It was a funny kind of crowd for a Wednesday night. It was a wild crowd at The Sound Factory, a fun crowd. Among them: roller derby girls minus their skates, some middle-aged dudes who might have been in some lounge band, drunk college kids and a clutch of heavily tattooed, pierced and gauged girlfriends out for a night among the meat-heads.
A few hipsters in hats and glasses hunkered off to the side while a party of middle class types held the tables up close to the stage. Everybody was here for the same thing: to catch The Pretty Things Peep Show, a vaudeville, sideshow, burlesque mash up with a fire eater and sword swallower, a sideshow geek willing to pound a six inch nail into his noggin, a burlesque dancer with smouldering bedroom eyes and crimson hair, a one-man rockabilly band and a half-pint sized dancer named “Lil Miss Firefly.”
It’s hard to call the show odd for Charleston. More like it’s just terribly rare. People want this kind of entertainment. We just don’t get it that often, which is a shame. This town is hungry for novelty.
The crowd loved the whole thing. They adored it. They ate it up, from the artful showing of skin and the girl who could breathe fire to the stomach churning moment when the show talker Eddie Vomit removed the drill from his nose, pondered what was on the end of it then licked it off.
Do not try this at home.
The night began with some local stuff: The Poor Folks Cabaret, a duo who mixed belly dancing with some slight of hand, and Pepper and Penny, local musicians and figure models for Dr. Sketchy’s Anti-Art School, who came to do some burlesque dancing.
They did pretty well, though a slight wardrobe malfunction may have given the audience a little more than what anyone intended, and it was good to see some local talent branching out beyond the typical acts usually seen around Charleston, but the evening belonged to Eddie Vomit and his pals, who brought the boardwalk of Coney Island to the little bar on Kanawha Boulevard.
Sometimes they titillated. That’s where dancer and pin-up model Go Go Amy came in. 
Burlesque still gets confused with stripping and the two are kind of cousins, but while stripping is often mostly about raw lust and showing skin, burlesque dancing is more about the playful part of sex and anticipation. Go Go Amy scarcely revealed more than what you’d see on a public beach, but it was how she showed what she did.
Others times, Pretty Things Peep Show wowed. Eddie Price’s one-man band had a certain wow factor. Thrashing his way through one psychotic primitive rock tune after another, wailing, screaming and yodeling, he was a one man punk army. He played loud. He played hard and he did not let up.
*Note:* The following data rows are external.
(* ===== verification/Asm.v ===== *)
(** The assembly of the kernel: entry.S, swtch.S, trampoline.S and kernelvec.S.

    A hart has its registers, a few control registers and the memory it sees
    through the page table in satp.  Each routine is its list of instructions;
    [run] executes one.  C functions the assembly calls are a parameter. *)

From stdpp Require Import base tactics list strings.
From Stdlib Require Import ZArith Lia FunctionalExtensionality.
From coqutil Require Import Byte.
From S2P Require Import Prelude Riscv Mem Core Spinlock Kalloc Vm Pt Cow.

Local Open Scope Z_scope.

(** ** The machine *)

Inductive reg :=
| ra | sp | gp | tp | t0 | t1 | t2 | s0 | s1 | a0 | a1 | a2 | a3 | a4 | a5 | a6 | a7
| s2 | s3 | s4 | s5 | s6 | s7 | s8 | s9 | s10 | s11 | t3 | t4 | t5 | t6.

Inductive csr := sscratch | satp | mscratch | sip | mhartid.

#[export] Instance reg_eq_dec : EqDecision reg.
Proof. solve_decision. Defined.
#[export] Instance csr_eq_dec : EqDecision csr.
Proof. solve_decision. Defined.

Record hart := mkhart { xr : reg -> Z; cs : csr -> Z; hm : mem }.

Definition set_xr (r : reg) (v : Z) (h : hart) : hart := mkhart (fupd (xr h) r v) (cs h) (hm h).
Definition set_cs (c : csr) (v : Z) (h : hart) : hart := mkhart (xr h) (fupd (cs h) c v) (hm h).
Definition set_hm (m : mem) (h : hart) : hart := mkhart (xr h) (cs h) m.

(** Machine mode uses physical addresses, and so does supervisor mode while
    satp is 0; otherwise Sv39 translation applies, in which supervisor mode
    must not touch user pages.  None is a fault. *)
Inductive mode := MachineMode | SupervisorMode.

Definition canonical (va : Z) : bool := (0 <=? va) && (va <? 2 ^ 38) || (2 ^ 64 - 2 ^ 38 <=? va) && (va <? 2 ^ 64).

Definition satp_root (v : Z) : Z := Z.shiftl (Z.land v (Z.ones 44)) 12.

Definition xlate (md : mode) (v perm : Z) (m : mem) (va : Z) : option Z :=
  if negb (va mod 8 =? 0) then None
  else
    match md with
    | MachineMode => Some va
    | SupervisorMode =>
        if v =? 0 then Some va
        else
          let e := pte_of m (satp_root v) va in
          if canonical va && has e PTE_V && has e perm && negb (has e PTE_U)
          then Some (PTE2PA e + va mod PGSIZE) else None
    end.

Inductive instr :=
| SD (rs2 : reg) (off : Z) (rs1 : reg)
| LD (rd : reg) (off : Z) (rs1 : reg)
| ADDI (rd rs : reg) (imm : Z)
| ADD (rd rs1 rs2 : reg)
| MUL (rd rs1 rs2 : reg)
| LI (rd : reg) (imm : Z)
| LA (rd : reg) (symbol : string)
| CSRRW (rd : reg) (c : csr) (rs : reg)
| CSRR (rd : reg) (c : csr)
| CSRW (c : csr) (rs : reg)
| SFENCE_VMA
| CALL (f : string)
| JR (rs : reg)
| RET
| SRET
| MRET
| J_SELF.

(** How a routine ends. *)
Inductive leaves :=
| Jumps (pc : Z) (h : hart)  (** jr, ret *)
| Srets (h : hart)
| Mrets (h : hart)
| NoReturn (f : string) (h : hart)  (** in a C function that does not return *)
| Spins (h : hart)
| Faults (h : hart)
| FallsThrough (h : hart).

Section Run.
(** Where the linker puts a symbol, and what the C functions do. *)
Context (symbol : string -> Z) (cfun : string -> hart -> option hart) (md : mode).

Fixpoint run (code : list instr) (h : hart) : leaves :=
  match code with
  | [] => FallsThrough h
  | i :: code =>
      match i with
      | SD rs2 off rs1 =>
          match xlate md (cs h satp) PTE_W (hm h) (u64 (xr h rs1 + off)) with
          | Some pa => run code (set_hm (store64 (hm h) pa (xr h rs2)) h)
          | None => Faults h
          end
      | LD rd off rs1 =>
          match xlate md (cs h satp) PTE_R (hm h) (u64 (xr h rs1 + off)) with
          | Some pa => run code (set_xr rd (load64 (hm h) pa) h)
          | None => Faults h
          end
      | ADDI rd rs imm => run code (set_xr rd (u64 (xr h rs + imm)) h)
      | ADD rd rs1 rs2 => run code (set_xr rd (u64 (xr h rs1 + xr h rs2)) h)
      | MUL rd rs1 rs2 => run code (set_xr rd (u64 (xr h rs1 * xr h rs2)) h)
      | LI rd imm => run code (set_xr rd (u64 imm) h)
      | LA rd s => run code (set_xr rd (symbol s) h)
      | CSRRW rd c rs => run code (set_xr rd (cs h c) (set_cs c (xr h rs) h))
      | CSRR rd c => run code (set_xr rd (cs h c) h)
      | CSRW c rs => run code (set_cs c (xr h rs) h)
      | SFENCE_VMA => run code h
      | CALL f => match cfun f h with Some h' => run code h' | None => NoReturn f h end
      | JR rs => Jumps (xr h rs) h
      | RET => Jumps (xr h ra) h
      | SRET => Srets h
      | MRET => Mrets h
      | J_SELF => Spins h
      end
  end.
End Run.

(** ** entry.S *)

Definition _entry : list instr :=
  [LA sp "stack0";
   LI a0 (1024 * 4);
   CSRR a1 mhartid;
   ADDI a1 a1 1;
   MUL a0 a0 a1;
   ADD sp sp a0;
   CALL "start";
   J_SELF].

(** ** swtch.S *)

Definition swtch : list instr :=
  [SD ra 0 a0; SD sp 8 a0;
   SD s0 16 a0; SD s1 24 a0; SD s2 32 a0; SD s3 40 a0; SD s4 48 a0; SD s5 56 a0;
   SD s6 64 a0; SD s7 72 a0; SD s8 80 a0; SD s9 88 a0; SD s10 96 a0; SD s11 104 a0;
   LD ra 0 a1; LD sp 8 a1;
   LD s0 16 a1; LD s1 24 a1; LD s2 32 a1; LD s3 40 a1; LD s4 48 a1; LD s5 56 a1;
   LD s6 64 a1; LD s7 72 a1; LD s8 80 a1; LD s9 88 a1; LD s10 96 a1; LD s11 104 a1;
   RET].

(** ** trampoline.S *)

Definition uservec : list instr :=
  [CSRRW a0 sscratch a0;
   SD ra 40 a0; SD sp 48 a0; SD gp 56 a0; SD tp 64 a0;
   SD t0 72 a0; SD t1 80 a0; SD t2 88 a0; SD s0 96 a0; SD s1 104 a0;
   SD a1 120 a0; SD a2 128 a0; SD a3 136 a0; SD a4 144 a0; SD a5 152 a0; SD a6 160 a0; SD a7 168 a0;
   SD s2 176 a0; SD s3 184 a0; SD s4 192 a0; SD s5 200 a0; SD s6 208 a0; SD s7 216 a0;
   SD s8 224 a0; SD s9 232 a0; SD s10 240 a0; SD s11 248 a0;
   SD t3 256 a0; SD t4 264 a0; SD t5 272 a0; SD t6 280 a0;
   CSRR t0 sscratch;
   SD t0 112 a0;
   LD sp 8 a0;
   LD tp 32 a0;
   LD t0 16 a0;
   LD t1 0 a0;
   CSRW satp t1;
   SFENCE_VMA;
   JR t0].

Definition userret : list instr :=
  [CSRW satp a1;
   SFENCE_VMA;
   LD t0 112 a0;
   CSRW sscratch t0;
   LD ra 40 a0; LD sp 48 a0; LD gp 56 a0; LD tp 64 a0;
   LD t0 72 a0; LD t1 80 a0; LD t2 88 a0; LD s0 96 a0; LD s1 104 a0;
   LD a1 120 a0; LD a2 128 a0; LD a3 136 a0; LD a4 144 a0; LD a5 152 a0; LD a6 160 a0; LD a7 168 a0;
   LD s2 176 a0; LD s3 184 a0; LD s4 192 a0; LD s5 200 a0; LD s6 208 a0; LD s7 216 a0;
   LD s8 224 a0; LD s9 232 a0; LD s10 240 a0; LD s11 248 a0;
   LD t3 256 a0; LD t4 264 a0; LD t5 272 a0; LD t6 280 a0;
   CSRRW a0 sscratch a0;
   SRET].

(** ** kernelvec.S *)

Definition kernelvec : list instr :=
  [ADDI sp sp (-256);
   SD ra 0 sp; SD sp 8 sp; SD gp 16 sp; SD tp 24 sp;
   SD t0 32 sp; SD t1 40 sp; SD t2 48 sp; SD s0 56 sp; SD s1 64 sp;
   SD a0 72 sp; SD a1 80 sp; SD a2 88 sp; SD a3 96 sp; SD a4 104 sp; SD a5 112 sp; SD a6 120 sp; SD a7 128 sp;
   SD s2 136 sp; SD s3 144 sp; SD s4 152 sp; SD s5 160 sp; SD s6 168 sp; SD s7 176 sp;
   SD s8 184 sp; SD s9 192 sp; SD s10 200 sp; SD s11 208 sp;
   SD t3 216 sp; SD t4 224 sp; SD t5 232 sp; SD t6 240 sp;
   CALL "kerneltrap";
   LD ra 0 sp; LD sp 8 sp; LD gp 16 sp;
   LD t0 32 sp; LD t1 40 sp; LD t2 48 sp; LD s0 56 sp; LD s1 64 sp;
   LD a0 72 sp; LD a1 80 sp; LD a2 88 sp; LD a3 96 sp; LD a4 104 sp; LD a5 112 sp; LD a6 120 sp; LD a7 128 sp;
   LD s2 136 sp; LD s3 144 sp; LD s4 152 sp; LD s5 160 sp; LD s6 168 sp; LD s7 176 sp;
   LD s8 184 sp; LD s9 192 sp; LD s10 200 sp; LD s11 208 sp;
   LD t3 216 sp; LD t4 224 sp; LD t5 232 sp; LD t6 240 sp;
   ADDI sp sp 256;
   SRET].

Definition timervec : list instr :=
  [CSRRW a0 mscratch a0;
   SD a1 0 a0;
   SD a2 8 a0;
   SD a3 16 a0;
   LD a1 32 a0;
   LD a2 40 a0;
   LD a3 0 a1;
   ADD a3 a3 a2;
   SD a3 0 a1;
   LI a1 2;
   CSRW sip a1;
   LD a3 16 a0;
   LD a2 8 a0;
   LD a1 0 a0;
   CSRRW a0 mscratch a0;
   MRET].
Did his songs sound kind of the same? Yeah. Did it matter? No.
Heather Holiday was also pretty fascinating to watch. Where Go Go Amy played up a smokey sexuality, Holiday went for a more cartoon variety which worked well for someone sticking swords down her throat and breathing fire.
Finally, you have to mention Lil Miss Firefly, the freak attraction (she headlined an attraction called “FREAKS” in Las Vegas). Standing at somewhere in the neighborhood of two feet tall, she moved, gyrated and disrobed to the warbling of Eddie Price and his ukelele. 
That was kind of weird. A semi-naked, tattooed midget is not something you see every day. At least, not in Charleston, and maybe that’s a shame. Maybe what Charleston really needs is to have more semi-naked tattooed midgets. Maybe it would attract more business and industry to the area.
Nothing else seems to work. I think we should be willing to give it a try.